Dans la zone euro, le taux de chômage est passé de 11,7 à onze pour cent, soit une baisse de 0,7 point qui correspond aussi à une diminution relative de six pour cent. Au niveau de l’UE dans son ensemble, c’est encore plus net, puisque la baisse de 1,2 point du taux de chômage (de 10,7 à 9,5 pour cent de la population active) marque une diminution de onze pour cent. En raisonnant de la sorte, l’évolution est plus facilement comparable d’un pays à l’autre, et fait finalement apparaître une baisse supérieure à trente pour cent dans une dizaine de pays.
Dans plusieurs pays de l’est de l’Europe (les trois pays baltes, la Bulgarie, la Pologne et la Slovaquie) la situation de l’emploi s’est améliorée malgré une hausse parfois importante du coût du travail (plus de quinze pour cent).
En Europe de l’Ouest, c’est aussi le cas de l’Allemagne, qui a connu un accroissement du coût horaire de 6,2 pour cent coexistant avec une réduction appréciable du taux de chômage (moins un point, soit 17 pour cent). Mais le Royaume-Uni a fait encore mieux : le taux de chômage y a baissé de 2,3 points (quasiment trente pour cent), alors que dans le même temps le coût horaire bondissait de presque 19 pour cent !
Toutefois, le lien n’est pas systématique. En Italie, en France et aux Pays-Bas le coût horaire a augmenté modérément (de 2,8 à 3,6 pour cent en deux ans et demi) et le taux de chômage a fait de même. Tendance identique, mais plus marquée en Autriche, en Finlande et au Luxembourg. Ainsi au Grand-Duché, le taux de chômage a augmenté (+ 0,5 point ou 9,3 pour cent) aussi nettement que le coût du travail (+ 8,2 pour cent)

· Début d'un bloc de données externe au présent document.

(** X8.  One round after another.  When a round of any number of
    submissions has returned from [synchronize], the pool is at rest again:
    every lock Idle, every worker waiting for Ready, the cursor advanced by
    the number of submissions, and every slot holding a task that has just
    been called.  A second round needs no more than tasks that can be
    called, however few: under every fair schedule of [k2 + 4 + 5 n]
    stretches it returns, and when it has, the worker of every slot has
    called the task its slot holds exactly once -- in a slot the second
    round did not reach, that is the task of the first round, called
    again. *)
Theorem second_round_calls_stale_tasks_again :
  forall (f : cas_function_t) (n : nat) (b : N) (qs : list Queue)
         (pv : nat) (p : proc) (ts : list Task) (sched : list nat)
         (ts2 : list Task),
    cas_valid f ->
    quiescent f n b qs pv p ->
    returned (run sched (start p ts)) = true ->
    callable ts2 ->
    exists qs1,
      quiescent f n b qs1 ((pv + length ts) mod n)
        (set_calls [] (m_proc (run sched (start p ts)))) /\
      task <$> qs1 = fill n pv ts (task <$> qs) /\
      (forall blocks,
          Forall (covers n) blocks ->
          (round_bound n (length ts2) <= length blocks)%nat ->
          returned (run (concat blocks)
                      (start (set_calls [] (m_proc (run sched (start p ts)))) ts2))
          = true) /\
      (forall sched2,
          returned (run sched2
                      (start (set_calls [] (m_proc (run sched (start p ts)))) ts2))
          = true ->
          (forall (j : nat) (t : Task),
              fill n ((pv + length ts) mod n) ts2 (task <$> qs1) !! j = Some t ->
              calls_of (Z.of_nat j)
                (calls (m_proc (run sched2
                   (start (set_calls [] (m_proc (run sched (start p ts)))) ts2))))
              = [t]) /\
          (forall (j : nat) (q : Queue),
              qs1 !! j = Some q ->
              (forall i, (i < length ts2)%nat ->
                         (((pv + length ts) mod n + i) mod n)%nat <> j) ->
              calls_of (Z.of_nat j)
                (calls (m_proc (run sched2
                   (start (set_calls [] (m_proc (run sched (start p ts)))) ts2))))
              = [task q])).
Proof.
  intros f n b qs pv p ts sched ts2 Hf Hq Hret Hts2.
  destruct (round_at_rest f Hf n b qs pv p ts sched Hq Hret)
    as (qs1 & Hq1 & Ht1 & Hc1).
  exists qs1. split; [exact Hq1 |]. split; [exact Ht1 |].
  set (p1 := set_calls [] (m_proc (run sched (start p ts)))) in *.
  set (pv1 := ((pv + length ts) mod n)%nat) in *.
  pose proof (start_inv f n b qs1 pv1 p1 ts2 Hq1) as Hstart.
  assert (Hcall : callable (fill n pv1 ts2 (task <$> qs1)))
    by (apply fill_callable; assumption).
  split.
  - intros blocks Hfair Hbound.
    apply (run_fair f Hf n b _ blocks _ _ _ Hcall Hstart Hfair).
    rewrite remaining_start. exact Hbound.
  - intros sched2 Hret2.
    destruct (run_safe f Hf n b _ sched2 _
                (or_intror (ex_intro _ _ (ex_intro _ _ Hstart))))
      as [Hbad | (ph & sigma & Hinv)].
    { unfold returned in Hret2. rewrite Hbad in Hret2. discriminate. }
    pose proof (returned_done f n b _ ph sigma _ Hinv Hret2) as ->.
    destruct (done_post f n b _ sigma _ Hinv) as (_ & _ & _ & Hcalls).
    split.
    + intros j t Hj. apply (Hcalls j t Hj).
    + intros j q Hj Hfar.
      apply (Hcalls j (task q)).
      rewrite fill_frame.
      * rewrite list_lookup_fmap, Hj. reflexivity.
      * apply (pool_cursor _ _ _ _ _ (q_pool _ _ _ _ _ _ Hq1)).
      * exact Hfar.
Qed.

(** Two tasks, then one, on the pool of two slots: the second round stores
    its task in the first slot again and leaves the second slot alone. *)
Lemma second_round_calls_stale_tasks_again_witness :
  exists qs1,
    quiescent cmpxchg 2 1%N qs1
      ((0 + length [sample_task 1; sample_task 2]) mod 2)
      (set_calls [] (m_proc (run
         [0; 0; 0; 0; 0; 0; 2; 2; 1; 1; 1; 2; 0; 0; 0; 0; 0]%nat
         (start launched_2 [sample_task 1; sample_task 2])))) /\
    task <$> qs1
    = fill 2 0 [sample_task 1; sample_task 2]
        (task <$> [zero_Queue; zero_Queue]) /\
    (forall blocks,
        Forall (covers 2) blocks ->
        (round_bound 2 (length [sample_task 3]) <= length blocks)%nat ->
        returned (run (concat blocks)
          (start (set_calls [] (m_proc (run
             [0; 0; 0; 0; 0; 0; 2; 2; 1; 1; 1; 2; 0; 0; 0; 0; 0]%nat
             (start launched_2 [sample_task 1; sample_task 2]))))
             [sample_task 3]))
        = true) /\
    (forall sched2,
        returned (run sched2
          (start (set_calls [] (m_proc (run
             [0; 0; 0; 0; 0; 0; 2; 2; 1; 1; 1; 2; 0; 0; 0; 0; 0]%nat
             (start launched_2 [sample_task 1; sample_task 2]))))
             [sample_task 3]))
        = true ->
        (forall (j : nat) (t : Task),
            fill 2 ((0 + length [sample_task 1; sample_task 2]) mod 2)
              [sample_task 3] (task <$> qs1) !! j = Some t ->
            calls_of (Z.of_nat j)
              (calls (m_proc (run sched2
                 (start (set_calls [] (m_proc (run
                    [0; 0; 0; 0; 0; 0; 2; 2; 1; 1; 1; 2; 0; 0; 0; 0; 0]%nat
                    (start launched_2 [sample_task 1; sample_task 2]))))
                    [sample_task 3]))))
            = [t]) /\
        (forall (j : nat) (q : Queue),
            qs1 !! j = Some q ->
            (forall i, (i < length [sample_task 3])%nat ->
               (((0 + length [sample_task 1; sample_task 2]) mod 2 + i) mod 2)%nat
               <> j) ->
            calls_of (Z.of_nat j)
              (calls (m_proc (run sched2
                 (start (set_calls [] (m_proc (run
                    [0; 0; 0; 0; 0; 0; 2; 2; 1; 1; 1; 2; 0; 0; 0; 0; 0]%nat
                    (start launched_2 [sample_task 1; sample_task 2]))))
                    [sample_task 3]))))
            = [task q])).
Proof.
  apply (second_round_calls_stale_tasks_again cmpxchg 2 1%N
           [zero_Queue; zero_Queue] 0 launched_2
           [sample_task 1; sample_task 2]
           [0; 0; 0; 0; 0; 0; 2; 2; 1; 1; 1; 2; 0; 0; 0; 0; 0]%nat
           [sample_task 3]).
  - exact cmpxchg_valid.
  - exact launched_2_quiescent.
  - reflexivity.
  - intros t Ht. apply list_elem_of_singleton in Ht. subst t. simpl. lia.
Defined.

(** The two rounds scheduled: in the second the worker of the second slot
    calls the task of the first round again. *)
Example stale_task_called_again :
  let p1 := set_calls [] (m_proc (run
              [0; 0; 0; 0; 0; 0; 2; 2; 1; 1; 1; 2; 0; 0; 0; 0; 0]%nat
              (start launched_2 [sample_task 1; sample_task 2]))) in
  let m := run [0; 0; 0; 0; 0; 2; 2; 2; 1; 1; 1; 0; 0; 0; 0; 0]%nat
             (start p1 [sample_task 3]) in
  returned m = true /\
  calls (m_proc m) = [(1, sample_task 2); (0, sample_task 3)] /\
  queue_pivot (m_proc m) = 1.
Proof. vm_compute. repeat split. Qed.


End WorkQueueProps.

(** * Properties of the hash-caching wrapper *)

Module HashWrapProps.
Import HashWrap.

(** The first hash of a wrapper whose cache is empty runs the hash of the
    wrapped object and stores what it yields. *)
Lemma hash_uncached fuel obj v rc h rc' s :
  objects s !! obj = Some (Wrapper rc v (-1)) ->
  objects s !! v = Some (Other rc' h) ->
  PyObject_Hash (S (S fuel)) obj s
  = Some (Ok (h, mkInterp (<[obj := Wrapper rc v h]> (objects s))
                          (hashed s ++ [v]))).
Proof.
  intros Ho Hv. cbn [PyObject_Hash]. rewrite Ho.
  unfold wrapper_hash. rewrite Ho. simpl. rewrite Hv. simpl.
  rewrite Ho. reflexivity.
Qed.

(** A hash of a wrapper whose cache is filled returns the cache and runs
    nothing. *)
Lemma hash_cached fuel obj v rc h s :
  objects s !! obj = Some (Wrapper rc v h) -> h <> -1 ->
  PyObject_Hash (S fuel) obj s = Some (Ok (h, s)).
Proof.
  intros Ho Hh. cbn [PyObject_Hash]. rewrite Ho.
  unfold wrapper_hash. rewrite Ho.
  destruct (Z.eqb_spec h (-1)); [contradiction | reflexivity].
Qed.

Lemma hash_times_cached n fuel obj v rc h s :
  objects s !! obj = Some (Wrapper rc v h) -> h <> -1 ->
  hash_times n (S fuel) obj s = Some (Ok (replicate n h, s)).
Proof.
  intros Ho Hh. induction n as [| n IH].
  - reflexivity.
  - cbn [hash_times]. rewrite (hash_cached fuel obj v rc h s Ho Hh), IH.
    reflexivity.
Qed.

(** When the hash of the wrapped object fails, nothing is cached: every
    hash of the wrapper runs it again. *)
Lemma hash_times_failing n fuel obj v rc rc' : forall s,
  objects s !! obj = Some (Wrapper rc v (-1)) ->
  objects s !! v = Some (Other rc' (-1)) ->
  exists s',
    hash_times n (S (S fuel)) obj s = Some (Ok (replicate n (-1), s')) /\
    objects s' = objects s /\
    hashed s' = hashed s ++ replicate n v.
Proof.
  induction n as [| n IH]; intros s Ho Hv.
  - exists s. simpl. rewrite app_nil_r. auto.
  - cbn [hash_times].
    rewrite (hash_uncached fuel obj v rc (-1) rc' s Ho Hv).
    rewrite (insert_id _ _ _ Ho).
    destruct (IH (mkInterp (objects s) (hashed s ++ [v])) Ho Hv)
      as (s' & -> & Hobj & Hlog).
    exists s'. split; [reflexivity |]. split; [exact Hobj |].
    rewrite Hlog. simpl. rewrite <- app_assoc. reflexivity.
Qed.

Lemma hash_runs_replicate v n s s' :
  hashed s' = hashed s ++ replicate n v ->
  hash_runs v s' = (hash_runs v s + n)%nat.
Proof.
  unfold hash_runs. intros ->. rewrite List.filter_app, length_app.
  f_equal. induction n as [| n IH]; simpl.
  - reflexivity.
  - rewrite N.eqb_refl. simpl. rewrite IH. reflexivity.
Qed.





(** ** Wrapping a wrapper *)

Lemma check_after_incref s v w :
  WRAPPER_CHECK (Py_INCREF v s) w = WRAPPER_CHECK s w.
Proof.
  unfold WRAPPER_CHECK, Py_INCREF. simpl.
  destruct (decide (v = w)) as [-> | Hne].
  - rewrite lookup_alter_eq. destruct (objects s !! w) as [[] |]; reflexivity.
  - rewrite lookup_alter_ne by assumption. reflexivity.
Qed.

En définitive, il n’y a que trois pays où, pour des raisons probablement très différentes, la baisse du coût du travail a coïncidé avec une diminution du chômage : la Grèce, la République tchèque et la Suède.
En réalité, cette situation n’a rien de bien nouveau. L’Allemagne réalise depuis des décennies de plantureux excédents commerciaux, malgré ses coûts salariaux élevés et la force de sa monnaie (le mark avant 1999, l’euro depuis cette date), preuve que la « deutsche Qualität » paie et que les acheteurs de produits allemands ne se soucient guère des prix.
Il y a environ un an, dans le quotidien français Les Échos, Hélène Rey, de la London Business School, se demandait si le coût du travail était bien le principal problème de nos entreprises. Elle rappelait d’abord les résultats d’une vaste étude américaine, révélant que les différences de taille entre firmes tiennent pour moins de 25 pour cent à des différences de coûts entre leurs produits. Observant par ailleurs que « malgré toutes les mesures visant à pousser vers le bas le coût du travail dans la périphérie de la zone euro, il y a eu peu d’amélioration de la compétitivité de la Grèce, de l’Espagne, de l’Italie ou du Portugal vis-à-vis de l’Allemagne ». Elle concluait qu’il « serait plus fructueux de se concentrer sur les facteurs liés à la qualité des produits pour doper les économies et créer des emplois ».